What to work on
Exactly reproduce the data from its first line through the line with "pose proof (Split_slash_pieces", leaving out every line after it.

Material to process
Lemma Split_slash_pieces s :
  Forall (fun piece => Str.count "/" piece = O) (strings_Split s "/").
Proof.
  induction s as [|c s IH]; [by repeat constructor|].
  rewrite Split_slash_cons.
  destruct (Ascii.eqb_spec c "/") as [->|Hne].
  - by constructor.
  - destruct (strings_Split s "/") as [|piece pieces].
    { constructor; [|constructor]. simpl. by destruct (Ascii.eqb_spec c "/"). }
    inversion IH as [|? ? Hp Hps]; subst. constructor; [|done].
    simpl. destruct (Ascii.eqb_spec c "/"); [done|]. by rewrite Hp.
Qed.

(** X5: splitting loses nothing.  When [parseRepository] accepts an
    identifier, the identifier is the owner, a slash and the name, and
    neither part holds a slash. *)
Theorem parseRepository_accepts (s owner name : string) :
  parseRepository s = (owner, name, None) ->
  s = owner +:+ "/" +:+ name /\
  Str.count "/" owner = O /\ Str.count "/" name = O /\
  Str.count "/" s = 1%nat.
Proof.
  unfold parseRepository.
  pose proof (Join_Split_slash s) as Hjoin.
  pose proof (Split_slash_pieces s) as Hpieces.
  pose proof (Split_slash_length s) as Hlen.
  destruct (strings_Split s "/") as [|o [|n [|x rest]]]; simpl; try discriminate.
  intros [= <- <-].
  apply Forall_cons in Hpieces as [Ho Hrest].
  apply Forall_cons in Hrest as [Hn _].
  split; [symmetry; exact Hjoin|].
  split; [exact Ho|]. split; [exact Hn|].
  cbn [length] in Hlen. congruence.
Qed.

Written reply
Lemma Split_slash_pieces s :
  Forall (fun piece => Str.count "/" piece = O) (strings_Split s "/").
Proof.
  induction s as [|c s IH]; [by repeat constructor|].
  rewrite Split_slash_cons.
  destruct (Ascii.eqb_spec c "/") as [->|Hne].
  - by constructor.
  - destruct (strings_Split s "/") as [|piece pieces].
    { constructor; [|constructor]. simpl. by destruct (Ascii.eqb_spec c "/"). }
    inversion IH as [|? ? Hp Hps]; subst. constructor; [|done].
    simpl. destruct (Ascii.eqb_spec c "/"); [done|]. by rewrite Hp.
Qed.

(** X5: splitting loses nothing.  When [parseRepository] accepts an
    identifier, the identifier is the owner, a slash and the name, and
    neither part holds a slash. *)
Theorem parseRepository_accepts (s owner name : string) :
  parseRepository s = (owner, name, None) ->
  s = owner +:+ "/" +:+ name /\
  Str.count "/" owner = O /\ Str.count "/" name = O /\
  Str.count "/" s = 1%nat.
Proof.
  unfold parseRepository.
  pose proof (Join_Split_slash s) as Hjoin.
  pose proof (Split_slash_pieces s) as Hpieces.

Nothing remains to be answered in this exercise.